(Saved data entries)
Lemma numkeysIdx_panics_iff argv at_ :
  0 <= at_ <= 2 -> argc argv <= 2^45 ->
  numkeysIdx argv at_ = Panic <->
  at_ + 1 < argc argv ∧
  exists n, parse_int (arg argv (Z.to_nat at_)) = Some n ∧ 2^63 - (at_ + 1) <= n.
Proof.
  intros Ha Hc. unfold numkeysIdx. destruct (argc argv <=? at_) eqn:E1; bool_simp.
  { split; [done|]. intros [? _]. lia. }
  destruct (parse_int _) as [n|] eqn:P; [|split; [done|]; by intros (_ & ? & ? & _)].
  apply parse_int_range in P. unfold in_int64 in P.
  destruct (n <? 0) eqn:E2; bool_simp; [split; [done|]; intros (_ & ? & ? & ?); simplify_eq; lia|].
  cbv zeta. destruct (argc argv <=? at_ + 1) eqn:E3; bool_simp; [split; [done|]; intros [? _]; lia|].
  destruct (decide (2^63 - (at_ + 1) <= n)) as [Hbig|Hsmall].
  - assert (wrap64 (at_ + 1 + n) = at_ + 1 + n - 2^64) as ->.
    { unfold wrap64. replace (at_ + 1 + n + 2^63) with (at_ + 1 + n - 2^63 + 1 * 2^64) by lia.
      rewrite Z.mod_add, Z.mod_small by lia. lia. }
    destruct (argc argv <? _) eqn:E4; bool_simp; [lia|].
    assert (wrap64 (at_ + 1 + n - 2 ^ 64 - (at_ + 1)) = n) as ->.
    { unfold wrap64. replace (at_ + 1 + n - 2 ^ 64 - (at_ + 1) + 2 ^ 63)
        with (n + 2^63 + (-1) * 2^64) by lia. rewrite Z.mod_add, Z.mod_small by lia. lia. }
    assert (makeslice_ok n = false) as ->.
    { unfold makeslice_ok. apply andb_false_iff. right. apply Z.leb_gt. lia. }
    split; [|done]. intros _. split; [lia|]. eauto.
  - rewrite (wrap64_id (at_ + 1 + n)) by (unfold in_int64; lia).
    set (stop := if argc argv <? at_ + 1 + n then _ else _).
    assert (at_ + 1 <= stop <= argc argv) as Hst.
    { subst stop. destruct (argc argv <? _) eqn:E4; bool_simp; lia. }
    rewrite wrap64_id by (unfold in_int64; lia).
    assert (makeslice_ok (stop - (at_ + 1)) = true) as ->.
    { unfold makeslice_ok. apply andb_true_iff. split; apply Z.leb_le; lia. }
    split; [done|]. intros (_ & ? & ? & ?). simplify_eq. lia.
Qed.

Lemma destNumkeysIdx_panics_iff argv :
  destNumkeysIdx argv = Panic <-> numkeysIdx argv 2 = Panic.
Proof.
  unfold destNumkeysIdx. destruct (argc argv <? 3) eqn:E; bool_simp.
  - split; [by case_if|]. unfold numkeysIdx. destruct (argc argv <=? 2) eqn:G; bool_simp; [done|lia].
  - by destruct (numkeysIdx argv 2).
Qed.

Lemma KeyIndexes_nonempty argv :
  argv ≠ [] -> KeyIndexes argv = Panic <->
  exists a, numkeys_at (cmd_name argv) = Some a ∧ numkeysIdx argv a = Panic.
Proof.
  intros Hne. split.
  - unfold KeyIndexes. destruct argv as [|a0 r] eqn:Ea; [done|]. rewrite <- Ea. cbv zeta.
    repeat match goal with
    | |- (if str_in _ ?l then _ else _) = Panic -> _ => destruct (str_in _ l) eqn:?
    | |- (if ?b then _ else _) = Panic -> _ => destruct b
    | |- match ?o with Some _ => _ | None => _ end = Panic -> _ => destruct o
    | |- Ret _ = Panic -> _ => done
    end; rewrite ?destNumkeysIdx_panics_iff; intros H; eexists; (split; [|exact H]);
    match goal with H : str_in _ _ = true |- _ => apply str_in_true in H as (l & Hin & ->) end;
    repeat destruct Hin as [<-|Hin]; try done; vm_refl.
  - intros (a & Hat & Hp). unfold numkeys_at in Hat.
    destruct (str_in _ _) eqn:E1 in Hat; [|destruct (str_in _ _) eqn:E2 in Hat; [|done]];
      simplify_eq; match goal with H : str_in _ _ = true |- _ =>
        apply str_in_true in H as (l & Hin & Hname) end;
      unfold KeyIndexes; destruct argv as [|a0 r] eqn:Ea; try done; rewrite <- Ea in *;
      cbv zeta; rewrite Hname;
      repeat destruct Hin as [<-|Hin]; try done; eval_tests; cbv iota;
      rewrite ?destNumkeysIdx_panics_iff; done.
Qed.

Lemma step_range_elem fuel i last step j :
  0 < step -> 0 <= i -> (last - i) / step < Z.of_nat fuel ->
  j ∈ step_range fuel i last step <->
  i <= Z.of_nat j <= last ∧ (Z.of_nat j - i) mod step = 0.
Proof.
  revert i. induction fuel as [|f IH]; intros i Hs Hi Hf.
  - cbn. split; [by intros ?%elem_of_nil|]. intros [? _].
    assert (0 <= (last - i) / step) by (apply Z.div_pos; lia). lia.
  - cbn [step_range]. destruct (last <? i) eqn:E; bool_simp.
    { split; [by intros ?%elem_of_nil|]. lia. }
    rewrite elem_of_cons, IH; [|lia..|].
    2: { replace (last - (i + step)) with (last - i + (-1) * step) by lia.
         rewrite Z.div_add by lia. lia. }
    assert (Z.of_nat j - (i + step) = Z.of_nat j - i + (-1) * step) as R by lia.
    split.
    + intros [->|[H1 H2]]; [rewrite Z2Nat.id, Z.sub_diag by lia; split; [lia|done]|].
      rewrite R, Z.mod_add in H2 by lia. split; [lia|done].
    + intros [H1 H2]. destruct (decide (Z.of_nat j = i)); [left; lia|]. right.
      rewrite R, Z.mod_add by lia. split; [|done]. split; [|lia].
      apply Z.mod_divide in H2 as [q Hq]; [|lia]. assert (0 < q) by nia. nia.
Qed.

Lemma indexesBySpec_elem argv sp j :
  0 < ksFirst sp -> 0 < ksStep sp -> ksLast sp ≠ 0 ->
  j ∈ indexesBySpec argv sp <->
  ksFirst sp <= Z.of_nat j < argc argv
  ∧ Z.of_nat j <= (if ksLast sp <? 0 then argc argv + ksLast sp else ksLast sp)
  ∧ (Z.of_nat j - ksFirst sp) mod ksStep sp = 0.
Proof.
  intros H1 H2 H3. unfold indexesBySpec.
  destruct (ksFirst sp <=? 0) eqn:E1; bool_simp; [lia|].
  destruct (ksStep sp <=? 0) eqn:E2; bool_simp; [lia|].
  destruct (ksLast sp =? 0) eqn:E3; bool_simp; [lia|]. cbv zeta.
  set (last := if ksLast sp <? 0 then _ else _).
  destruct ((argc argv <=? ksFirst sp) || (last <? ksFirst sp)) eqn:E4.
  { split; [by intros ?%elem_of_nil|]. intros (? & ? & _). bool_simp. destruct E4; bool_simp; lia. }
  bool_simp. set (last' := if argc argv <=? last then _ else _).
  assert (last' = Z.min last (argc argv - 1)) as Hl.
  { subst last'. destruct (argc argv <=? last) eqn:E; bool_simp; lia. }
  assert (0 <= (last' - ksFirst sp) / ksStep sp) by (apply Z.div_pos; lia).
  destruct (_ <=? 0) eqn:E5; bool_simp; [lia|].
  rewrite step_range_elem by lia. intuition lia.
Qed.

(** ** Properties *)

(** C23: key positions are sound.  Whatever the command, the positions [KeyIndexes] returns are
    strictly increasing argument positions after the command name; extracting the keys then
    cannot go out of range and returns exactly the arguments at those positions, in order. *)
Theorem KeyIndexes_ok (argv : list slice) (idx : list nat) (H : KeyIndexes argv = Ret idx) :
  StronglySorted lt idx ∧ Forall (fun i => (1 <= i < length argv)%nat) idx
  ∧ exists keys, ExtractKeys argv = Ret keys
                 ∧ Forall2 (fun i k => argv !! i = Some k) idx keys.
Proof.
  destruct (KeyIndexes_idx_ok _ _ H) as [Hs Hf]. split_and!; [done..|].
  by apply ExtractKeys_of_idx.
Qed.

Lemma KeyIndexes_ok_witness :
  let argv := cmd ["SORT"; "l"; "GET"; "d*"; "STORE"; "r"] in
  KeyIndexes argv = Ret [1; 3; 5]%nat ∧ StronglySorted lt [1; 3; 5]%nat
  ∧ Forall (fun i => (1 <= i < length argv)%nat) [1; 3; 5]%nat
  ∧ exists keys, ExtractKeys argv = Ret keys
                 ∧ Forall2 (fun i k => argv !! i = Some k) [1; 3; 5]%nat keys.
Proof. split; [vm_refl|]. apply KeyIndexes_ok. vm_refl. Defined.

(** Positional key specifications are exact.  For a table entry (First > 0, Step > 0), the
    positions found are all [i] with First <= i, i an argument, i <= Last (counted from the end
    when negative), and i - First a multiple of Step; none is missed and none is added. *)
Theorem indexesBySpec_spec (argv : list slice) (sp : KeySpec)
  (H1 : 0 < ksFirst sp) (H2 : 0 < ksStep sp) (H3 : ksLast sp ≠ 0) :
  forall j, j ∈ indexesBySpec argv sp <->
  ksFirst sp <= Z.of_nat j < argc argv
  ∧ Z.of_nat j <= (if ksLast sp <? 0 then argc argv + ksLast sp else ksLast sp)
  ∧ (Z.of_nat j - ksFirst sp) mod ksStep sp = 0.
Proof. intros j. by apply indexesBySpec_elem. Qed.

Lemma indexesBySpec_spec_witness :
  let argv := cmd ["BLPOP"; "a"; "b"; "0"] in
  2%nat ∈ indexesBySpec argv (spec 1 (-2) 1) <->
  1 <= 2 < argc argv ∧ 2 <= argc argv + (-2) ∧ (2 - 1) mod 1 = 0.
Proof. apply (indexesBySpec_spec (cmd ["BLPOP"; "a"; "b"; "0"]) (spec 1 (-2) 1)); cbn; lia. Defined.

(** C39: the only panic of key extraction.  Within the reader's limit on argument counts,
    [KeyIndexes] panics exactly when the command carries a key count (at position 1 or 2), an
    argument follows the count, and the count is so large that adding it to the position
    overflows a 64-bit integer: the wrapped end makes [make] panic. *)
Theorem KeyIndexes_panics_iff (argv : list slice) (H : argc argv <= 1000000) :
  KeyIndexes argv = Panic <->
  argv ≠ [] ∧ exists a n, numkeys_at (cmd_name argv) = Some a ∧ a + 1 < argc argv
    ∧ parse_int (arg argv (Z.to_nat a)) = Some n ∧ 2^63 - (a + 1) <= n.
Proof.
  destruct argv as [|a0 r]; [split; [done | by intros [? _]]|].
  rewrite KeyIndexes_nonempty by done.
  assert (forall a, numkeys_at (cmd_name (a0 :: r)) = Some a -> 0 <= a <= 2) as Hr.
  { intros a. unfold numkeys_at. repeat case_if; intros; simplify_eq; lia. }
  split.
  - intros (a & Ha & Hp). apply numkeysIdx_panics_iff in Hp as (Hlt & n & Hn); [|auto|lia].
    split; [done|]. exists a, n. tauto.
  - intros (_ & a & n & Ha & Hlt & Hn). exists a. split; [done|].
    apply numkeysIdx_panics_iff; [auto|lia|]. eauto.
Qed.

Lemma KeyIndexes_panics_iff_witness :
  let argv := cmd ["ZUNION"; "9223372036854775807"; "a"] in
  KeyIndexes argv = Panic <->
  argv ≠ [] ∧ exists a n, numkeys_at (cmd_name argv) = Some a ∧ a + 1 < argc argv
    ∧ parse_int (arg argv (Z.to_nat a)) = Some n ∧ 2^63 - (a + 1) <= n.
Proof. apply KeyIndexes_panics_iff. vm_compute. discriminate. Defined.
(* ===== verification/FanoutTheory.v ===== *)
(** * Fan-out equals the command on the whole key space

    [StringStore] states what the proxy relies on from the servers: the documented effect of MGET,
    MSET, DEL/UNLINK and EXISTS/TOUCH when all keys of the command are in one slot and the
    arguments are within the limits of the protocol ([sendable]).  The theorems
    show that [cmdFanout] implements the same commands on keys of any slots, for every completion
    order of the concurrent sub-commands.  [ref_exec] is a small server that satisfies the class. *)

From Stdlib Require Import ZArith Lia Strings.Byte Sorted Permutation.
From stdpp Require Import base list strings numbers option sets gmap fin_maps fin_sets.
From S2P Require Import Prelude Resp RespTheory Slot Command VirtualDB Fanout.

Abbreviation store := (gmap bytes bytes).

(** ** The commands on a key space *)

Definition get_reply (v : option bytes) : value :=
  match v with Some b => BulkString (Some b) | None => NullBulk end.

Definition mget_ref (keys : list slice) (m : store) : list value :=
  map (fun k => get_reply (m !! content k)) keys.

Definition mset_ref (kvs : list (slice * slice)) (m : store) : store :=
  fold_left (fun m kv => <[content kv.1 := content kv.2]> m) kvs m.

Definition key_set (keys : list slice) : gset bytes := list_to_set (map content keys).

Directions:
Begin with the line above that has "- rewrite (wrap64_id" and continue through the line that has "repeat match goal with", setting each one down exactly. Stop there.

Answer to this task:
  - rewrite (wrap64_id (at_ + 1 + n)) by (unfold in_int64; lia).
    set (stop := if argc argv <? at_ + 1 + n then _ else _).
    assert (at_ + 1 <= stop <= argc argv) as Hst.
    { subst stop. destruct (argc argv <? _) eqn:E4; bool_simp; lia. }
    rewrite wrap64_id by (unfold in_int64; lia).
    assert (makeslice_ok (stop - (at_ + 1)) = true) as ->.
    { unfold makeslice_ok. apply andb_true_iff. split; apply Z.leb_le; lia. }
    split; [done|]. intros (_ & ? & ? & ?). simplify_eq. lia.
Qed.

Lemma destNumkeysIdx_panics_iff argv :
  destNumkeysIdx argv = Panic <-> numkeysIdx argv 2 = Panic.
Proof.
  unfold destNumkeysIdx. destruct (argc argv <? 3) eqn:E; bool_simp.
  - split; [by case_if|]. unfold numkeysIdx. destruct (argc argv <=? 2) eqn:G; bool_simp; [done|lia].
  - by destruct (numkeysIdx argv 2).
Qed.

Lemma KeyIndexes_nonempty argv :
  argv ≠ [] -> KeyIndexes argv = Panic <->
  exists a, numkeys_at (cmd_name argv) = Some a ∧ numkeysIdx argv a = Panic.
Proof.
  intros Hne. split.
  - unfold KeyIndexes. destruct argv as [|a0 r] eqn:Ea; [done|]. rewrite <- Ea. cbv zeta.
    repeat match goal with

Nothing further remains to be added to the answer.